Un Z qui veut dire Kawa !
Publié le 13 décembre 2016
Notre collègue français Zef Enault, rédacteur en chef de l’excellent site Fast&Lucky, a participé au lancement de la Kawasaki Z 650. Voici ses impressions au terme de sa prise de contact avec la nouvelle Kawasaki.
Par Zef Enault — Photos Kawasaki
Ballerine
Entre la Palma del Condado et Berrocal, à l’est de Séville, les hasards du relief ont donné naissance à une route incroyable. Elle court sur une vingtaine de kilomètres, aucun de ses virages ne se referme, elle est toute en grandes enfilades, presque sans ligne droite. On n’y croise personne. Le genre de sensations qui nourrissent autant le corps que l’esprit. Ils fusionnent, en acte, concentrés, arqués en quête de plaisir. Rentrer large, viser l’intérieur du virage, accélérer aussi tôt et fort que possible. Butiner chaque molécule de ce nectar inconnu de la science, le plaisir partagé avec une moto.
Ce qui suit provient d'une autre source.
(** X19: no failure of the conjugate generator stops
    [conjugates_to_dataframe].  On a frame whose rows all have the
    structure column, the pass returns the frame with one more column,
    "Conjugates", whatever the generator raises: row [k] gets the
    generator's conjugate, or the row's own structure when the generator
    raised, every row is otherwise as it was, and the output is the rows'
    two-line failure notes in row order (nothing for a row that got a
    conjugate). *)
Theorem conjugates_to_dataframe_survives (df : DataFrame) (mol_col : string) :
  Forall (λ r, is_Some (Row.mols r !! mol_col)) df →
  ∃ out df',
    conjugates_to_dataframe df mol_col = Py out (Ok df')
    ∧ length df' = length df
    ∧ (∀ k r mol, df !! k = Some r → Row.mols r !! mol_col = Some mol →
         df' !! k = Some (set_mol "Conjugates" r (conjugate_or_self r mol)))
    ∧ out = concat (imap (λ k r, from_option (conjugate_log k r) []
                                   (Row.mols r !! mol_col)) df).
Proof. apply conjugates_to_dataframe_frame. Qed.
La Kawa Z 650, toute légère, tourbillonne, s’enroule. Elle picore chaque courbe. Il doit bien y avoir une limite. J’essaie de repousser la prise des freins, augmenter un peu le rythme. L’hiver français m’aura probablement rouillé. Chaque fois, j’ai l’impression d’avoir été trop timoré. Ou m’est-elle supérieure ? Faut pas exagérer, une moto à moins de 8 000 $, une petite machine pour débutant, ça doit pouvoir défaillir ! Optimiste, dans une grande courbe à la visibilité parfaite, je descends un rapport et me lance. Un coup de reins, un appui sur le repose-pieds, un haut-le-cœur. Je freine légèrement de l’arrière par réflexe. Une fois de plus, j’ai été lâche. En revanche, dès le milieu de courbe, j’accélère franco. Là, ça fait le malin, 68 chevaux à dresser, pas trop de risque de high side.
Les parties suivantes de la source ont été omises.